難病の少年の治療法めぐって対立する西條(右)と真木/画・日置由美子

 教授は「ハイブリッドVATS(Video-Assisted Thoracic Surgery)」と呼ばれる、患者に優しい(低侵襲)肺がん内視鏡手術の開発者として、世界的に知られる呼吸器外科医である。

 私はテレビや雑誌に登場するこのスーパードクターから「小説の絵空事ですね」と鼻で笑われるのだろう、と思っていたのだ。ところが、その教授から「手段は違うけど、小説の二人の医師と私たちは目指すところが一緒だと思う。感動しましたよ」という言葉を聞いて、本当にびっくりした。

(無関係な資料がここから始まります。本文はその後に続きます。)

Lemma act_Ready x : (x < nextp h)%nat -> Ready (fget h x) = true ->
  Ready (fget h' x) = true \/ m = MPark x /\ m' = MSeek x PEntry.
Proof.
  intros Hx HR. act_cases; auto.
  - left. rewrite fget_new by lia. done.
  - left. rewrite <- HR. by apply fset_field.
  - rewrite fget_fset. case_decide; subst; auto.
  - left. rewrite <- HR. by apply fset_field.
  - left. unfold signal_send. rewrite fget_fset. case_decide; by subst.
Qed.

Lemma act_nextp : (nextp h <= nextp h')%nat.
Proof.
  act_cases; simpl; lia.
Qed.

Lemma act_heapOk : heapOk h'.
Proof.
  pose proof (fr_heap _ _ _ _ HF) as H0. pose proof own_ok as (Hw & _ & Hs). pose proof pending_old as Hp.
  act_cases; try done.
  - intros y Hy. simpl in *. rewrite lookup_insert_ne by lia. apply H0. lia.
  - apply fset_heapOk; [by apply Hw|done].
  - apply fset_heapOk; [by apply Hw|done].
  - apply fset_heapOk; [apply Hp; by left|done].
  - apply fset_heapOk; [by apply Hs|done].
Qed.

Lemma cancelled_mono y : cancelled (fget h y) = true -> cancelled (fget h' y) = true.
Proof.
  intros Hc. destruct (act_cancelled y (cancelled_old h y (fr_heap _ _ _ _ HF) Hc)) as [-> |(_ & _ & _ & _ & ?)]; done.
Qed.

Lemma other_ok t2 m2 : t2 <> t -> ms !! t2 = Some m2 -> modeOk h' m2.
Proof.
  intros Hne H2. pose proof act_nextp as Hn.
  pose proof (Forall_lookup_1 _ _ _ _ (fr_ok _ _ _ _ HF) H2) as (Hw & Hm & Hs). split_and!.
  - intros x Hx. destruct (Hw x Hx) as [Hlt Hc]. split; [lia|].
    destruct (act_cancelled x Hlt) as [-> |(E & _)]; [done|].
    destruct Hne. symmetry. apply (fr_own _ _ _ _ HF t t2 m m2 x Ht H2); [by rewrite E|done].
  - destruct m2 as [x|x []| | |s p z [y|]]; try done; try (by apply cancelled_mono).
    + destruct (Hw x eq_refl) as [Hlt Hc]. destruct (act_signaled x Hlt) as [-> |(_ & xs & E & _)]; [done|].
      destruct (fr_places _ _ _ _ HF x) as (_ & _ & Ho); [by apply (pending_place its ms t m); [|rewrite E; left]|].
      destruct (Ho Hc) as (t3 & m3 & H3 & Hl). assert (t2 = t3) as <-.
      { apply (fr_own _ _ _ _ HF t2 t3 (MNew x) m3 x); try done. by destruct m3. }
      rewrite H2 in H3. by injection H3 as <-.
    + destruct (Hw x eq_refl) as [Hlt _]. by destruct (act_signaled x Hlt) as [-> |[-> _]].
  - intros x Hx. specialize (Hs x Hx). lia.
Qed.

Lemma self_ok : modeOk h' m'.
Proof.
  pose proof own_ok as (Hw & Hm & Hs). pose proof pending_old as Hp. pose proof act_nextp as Hn.
  pose proof cancelled_mono as Hc. pose proof act_cancelled as Hk. pose proof act_signaled as Hg.
  assert (Hw' : forall x, waiterOf m' = Some x -> waiterOf m = Some x -> (x < nextp h')%nat /\ cancelled (fget h' x) = false).
  { intros x E' E. destruct (Hw x E) as [Hlt E2]. split; [lia|].
    destruct (Hk x Hlt) as [-> |(_ & E1 & _)]; [done|by rewrite E1 in E']. }
  split_and!.
  - intros x E. destruct act_waiter as [E'|[E'|[E1 E2]]]; [congruence|apply Hw'; congruence|].
    rewrite E2 in E. injection E as <-. clear Hw' Hk Hg. act_cases; try congruence; try done.
    split; [simpl; lia|]. unfold fget. simpl. by rewrite lookup_insert_eq.
  - act_cases; try done; try (by destruct p); simpl.
    + unfold fget. simpl. by rewrite lookup_insert_eq.
  - intros x E. act_cases; try (by apply Hs); try done. injection E as <-. apply Hp. by left.
Qed.

Lemma act_ok : Forall (modeOk h') ms'.
Proof.
  apply Forall_lookup. intros t2 m2 [(<- & <- & _)|[Hne H2]]%list_lookup_insert_Some; [apply self_ok|by apply (other_ok t2)].
Qed.

Lemma act_own t1 t2 m1 m2 x :
  ms' !! t1 = Some m1 -> ms' !! t2 = Some m2 -> waiterOf m1 = Some x -> waiterOf m2 = Some x -> t1 = t2.
Proof.
  assert (Hself : forall t2 m2, t2 <> t -> ms !! t2 = Some m2 -> waiterOf m' = Some x -> waiterOf m2 = Some x -> False).
  { intros t3 m3 Hne H3 E' E3. destruct act_waiter as [E|[E|[_ E]]]; [congruence|..].
    - apply Hne. symmetry. apply (fr_own _ _ _ _ HF t t3 m m3 x); congruence.
    - destruct (Forall_lookup_1 _ _ _ _ (fr_ok _ _ _ _ HF) H3) as [Hw _]. destruct (Hw x E3). simplify_eq. lia. }
  intros [(<- & <- & _)|[Hn1 H1]]%list_lookup_insert_Some [(<- & <- & _)|[Hn2 H2]]%list_lookup_insert_Some E1 E2; [done|..].
  - by destruct (Hself t2 m2).
  - by destruct (Hself t1 m1).
  - by apply (fr_own _ _ _ _ HF t1 t2 m1 m2 x).
Qed.

(** ** The places *)

(** A waiter that is linked was nowhere before. *)
Lemma new_nowhere x : m = MNew x -> x ∉ places its ms.
Proof.
  intros E Hx. destruct own_ok as (Hw & _). rewrite E in Hw. destruct (Hw x eq_refl) as [_ Hc].
  destruct (fr_places _ _ _ _ HF x Hx) as (_ & _ & Ho). destruct (Ho Hc) as (t2 & m2 & H2 & Hl).
  assert (t = t2) as <-.
  { apply (fr_own _ _ _ _ HF t t2 m m2 x Ht H2); [by rewrite E|by destruct m2]. }
  rewrite Ht in H2. by injection H2 as <-; rewrite E in Hl.
Qed.

(** A step moves waiters between the places, adds a linked one, or takes some
    away. *)
Lemma act_places :
  places its' ms' ⊆+ places its ms \/
  exists x, m = MNew x /\ m' = MSeek x PEntry /\ places its' ms' ≡ₚ x :: places its ms.
Proof.
  destruct (places_at ms t m Ht) as (R & E1 & E2). unfold places. rewrite E1, (E2 m').
  act_cases; simpl; try (by left).
  - right. exists x. split_and!; try done. rewrite (E2 (MSeek x PEntry)), E1, <- app_assoc. simpl.
    by rewrite <- Permutation_middle.
  - left. destruct H as [-> | ->]; [by apply submseteq_cons|done].
  - left. destruct H as [-> | ->]; [by apply submseteq_cons|done].
  - left. apply Permutation_submseteq. rewrite <- app_assoc. simpl. by rewrite !app_assoc, <- Permutation_middle.
  - left. apply submseteq_app; [done|]. apply submseteq_app; [by apply submseteq_inserts_r|done].
  - left. apply submseteq_app; [done|]. by apply submseteq_cons.
Qed.

Lemma act_nodup : NoDup (places its' ms').
Proof.
  pose proof (fr_nodup _ _ _ _ HF) as Hd. destruct act_places as [H|(x & E & _ & H)].
  - apply submseteq_Permutation in H as [k E]. rewrite E in Hd. by apply NoDup_app in Hd as [Hd _].
  - rewrite H. constructor; [by apply new_nowhere|done].
Qed.

(** The signaled waiter leaves the places. *)
Lemma signaled_leaves x xs : m = MWake false (x :: xs) None None -> m' = MWake false xs (Some x) None -> x ∉ places its' ms'.
Proof.
  intros E E' Hx. pose proof (fr_nodup _ _ _ _ HF) as Hd. destruct (places_at ms t m Ht) as (R & P1 & P2).
  assert (its' = its) as Hi by (rewrite E, E' in HA; by inversion HA).
  unfold places in *. rewrite P1, E in Hd. rewrite (P2 m'), E', Hi in Hx. simpl in *.
  rewrite <- Permutation_middle in Hd. by apply NoDup_cons in Hd as [Hd _].
Qed.

Lemma linked_kept x : linked m = Some x -> signaled (fget h x) = false ->
  linked m' = Some x \/ cancelled (fget h' x) = true.
Proof.
  intros Hl Hs. pose proof own_ok as (_ & Hm & _). act_cases; simpl in *; simplify_eq; auto; try congruence.
  right. unfold cancelFair. rewrite fget_fset. by rewrite decide_True.
Qed.

Lemma act_placed x : x ∈ places its' ms' ->
  (x < nextp h')%nat /\ signaled (fget h' x) = false /\
  (cancelled (fget h' x) = false -> exists t2 m2, ms' !! t2 = Some m2 /\ linked m2 = Some x).
Proof.
  intros Hx. pose proof act_nextp as Hn. pose proof (lookup_lt_Some _ _ _ Ht) as Hlt.
  assert (x ∈ places its ms \/ m = MNew x /\ m' = MSeek x PEntry) as [Hin|[E E']].
  { destruct act_places as [H|(y & E & E' & H)]; [left; by apply (elem_of_submseteq _ _ _ Hx H)|].
    rewrite H in Hx. apply elem_of_cons in Hx as [-> |?]; auto. }
  - destruct (fr_places _ _ _ _ HF x Hin) as (Hxn & Hs & Ho). split; [lia|]. split.
    + destruct (act_signaled x Hxn) as [-> |(_ & xs & E & E')]; [done|]. by destruct (signaled_leaves x xs E E').
    + intros Hc. destruct (cancelled (fget h x)) eqn:Hc0; [by rewrite cancelled_mono in Hc|].
      destruct (Ho eq_refl) as (t2 & m2 & H2 & Hl). destruct (decide (t2 = t)) as [-> |Hne].
      * rewrite Ht in H2. injection H2 as <-. exists t, m'. rewrite list_lookup_insert_eq by done.
        split; [done|]. destruct (linked_kept x Hl Hs) as [?|?]; [done|congruence].
      * exists t2, m2. by rewrite list_lookup_insert_ne.
  - pose proof own_ok as (Hw & Hm & _). rewrite E in Hw, Hm. destruct (Hw x eq_refl) as [Hxn _]. split; [lia|].
    split; [|intros _; exists t, m'; rewrite list_lookup_insert_eq by done; by rewrite E'].
    destruct (act_signaled x Hxn) as [-> |(_ & xs & E2 & _)]; [done|congruence].
Qed.

(** A waiter that is not cancelled leaves the places only by a signal. *)
Lemma place_kept x : x ∈ places its ms -> cancelled (fget h x) = false ->
  x ∈ places its' ms' \/ signaled (fget h' x) = true.
Proof.
  destruct (places_at ms t m Ht) as (R & E1 & E2). unfold places. rewrite E1, (E2 m').
  pose proof own_ok as (_ & Hm & _). intros Hx Hc.
  act_cases; simpl in *; try (by left).
  - left. rewrite !elem_of_app in *. tauto.
  - left. destruct H as [-> | ->]; [|done]. apply elem_of_cons in Hx as [-> |?]; [congruence|done].
  - left. destruct H as [-> | ->]; [|done]. apply elem_of_cons in Hx as [-> |?]; [congruence|done].
  - left. rewrite elem_of_cons, !elem_of_app in Hx. rewrite !elem_of_app, list_elem_of_singleton. tauto.
  - left. rewrite !elem_of_app, list_elem_of_singleton in Hx. rewrite !elem_of_app.
    destruct Hx as [?|[[?|?]|?]]; auto; congruence.
  - rewrite elem_of_app, elem_of_cons in Hx. rewrite elem_of_app. destruct Hx as [?|[-> |?]]; auto.
    right. unfold signal_store. rewrite fget_fset. by rewrite decide_True.
Qed.

Lemma act_where t2 m2 x : ms' !! t2 = Some m2 -> registered m2 = Some x ->
  x ∈ places its' ms' \/ signaled (fget h' x) = true.
Proof.
  assert (Hold : forall t2 m2, ms !! t2 = Some m2 -> registered m2 = Some x ->
    x ∈ places its' ms' \/ signaled (fget h' x) = true).
  { intros t3 m3 H3 Hr. destruct (Forall_lookup_1 _ _ _ _ (fr_ok _ _ _ _ HF) H3) as [Hw _].
    destruct (Hw x) as [Hlt Hc]; [by destruct m3|]. destruct (fr_where _ _ _ _ HF t3 m3 x H3 Hr) as [?|?].
    - by apply place_kept.
    - right. by destruct (act_signaled x Hlt) as [-> |[-> _]]. }
  intros [(<- & <- & _)|[Hne H2]]%list_lookup_insert_Some Hr; [|by apply (Hold t2 m2)].
  assert (registered m = Some x \/ its' = its ++ [x]) as [?| ->].
  { clear Hold. act_cases; simpl in *; simplify_eq; auto. }
  - by apply (Hold t m).
  - left. unfold places. rewrite !elem_of_app, list_elem_of_singleton. auto.
Qed.

Lemma trying_self x : trying m' = Some x ->
  h' = h /\ sendOf m = None /\ (trying m = Some x \/ signaled (fget h x) = false).
Proof. intros E. act_cases; simpl in *; simplify_eq; split_and!; auto. by destruct m. Qed.

Lemma act_ready t2 m2 x : ms' !! t2 = Some m2 -> trying m2 = Some x -> signaled (fget h' x) = true ->
  Ready (fget h' x) = true \/ exists t3 m3, ms' !! t3 = Some m3 /\ sendOf m3 = Some x.
Proof.
  pose proof (lookup_lt_Some _ _ _ Ht) as Hlt.
  intros [(<- & <- & _)|[Hne H2]]%list_lookup_insert_Some Hy Hs.
  - destruct (trying_self x Hy) as (E & Hn & [Hm|Hm]); rewrite E in *; [|congruence].
    destruct (fr_ready _ _ _ _ HF t m x Ht Hm Hs) as [?|(t3 & m3 & H3 & E3)]; [by left|right].
    exists t3, m3. rewrite list_lookup_insert_ne; [done|]. intros <-. congruence.
  - destruct (Forall_lookup_1 _ _ _ _ (fr_ok _ _ _ _ HF) H2) as [Hw _].
    destruct (Hw x) as [Hx _]; [by destruct m2 as [|? []| | |]|].
    destruct (act_signaled x Hx) as [E|(_ & xs & _ & E')].
    2:{ right. exists t, m'. rewrite list_lookup_insert_eq by done. by rewrite E'. }
    rewrite E in Hs. destruct (fr_ready _ _ _ _ HF t2 m2 x H2 Hy Hs) as [HR|(t3 & m3 & H3 & E3)].
    + destruct (act_Ready x Hx HR) as [?|[Em _]]; [by left|]. destruct Hne.
      apply (fr_own _ _ _ _ HF t t2 m m2 x Ht H2); [by rewrite Em|by destruct m2 as [|? []| | |]].
    + destruct (decide (t3 = t)) as [-> |Hn3]; [|right; exists t3, m3; by rewrite list_lookup_insert_ne].
      rewrite Ht in H3. injection H3 as <-. clear E. act_cases; simpl in *; simplify_eq.
      * right. exists t, m. by rewrite list_lookup_insert_eq.
      * left. unfold signal_send. rewrite fget_fset. by rewrite decide_True.
Qed.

 そして教授は、「医師の五%程度に過ぎないが、西條や真木のような改革者は確かにいて、そのもがきと苦闘の先に医療の未来がある」という。

 赤ひげの時代から医学は進歩し、多くの場合、過去のデータから作られたエビデンスにもとづいて医師は診療を行っている。エビデンスとは医療用語で、多くの患者に実際に使って試し、「効果あり」と判断された科学的証拠のある薬や治療方法、検査方法などを指している。

 医師はそのエビデンスに忠実であれば安心で安全なことが多い。だが、エビデンスに忠実であるがゆえに、「治療は難しい」「助からない」と門前払いされる患者がいることも事実だ。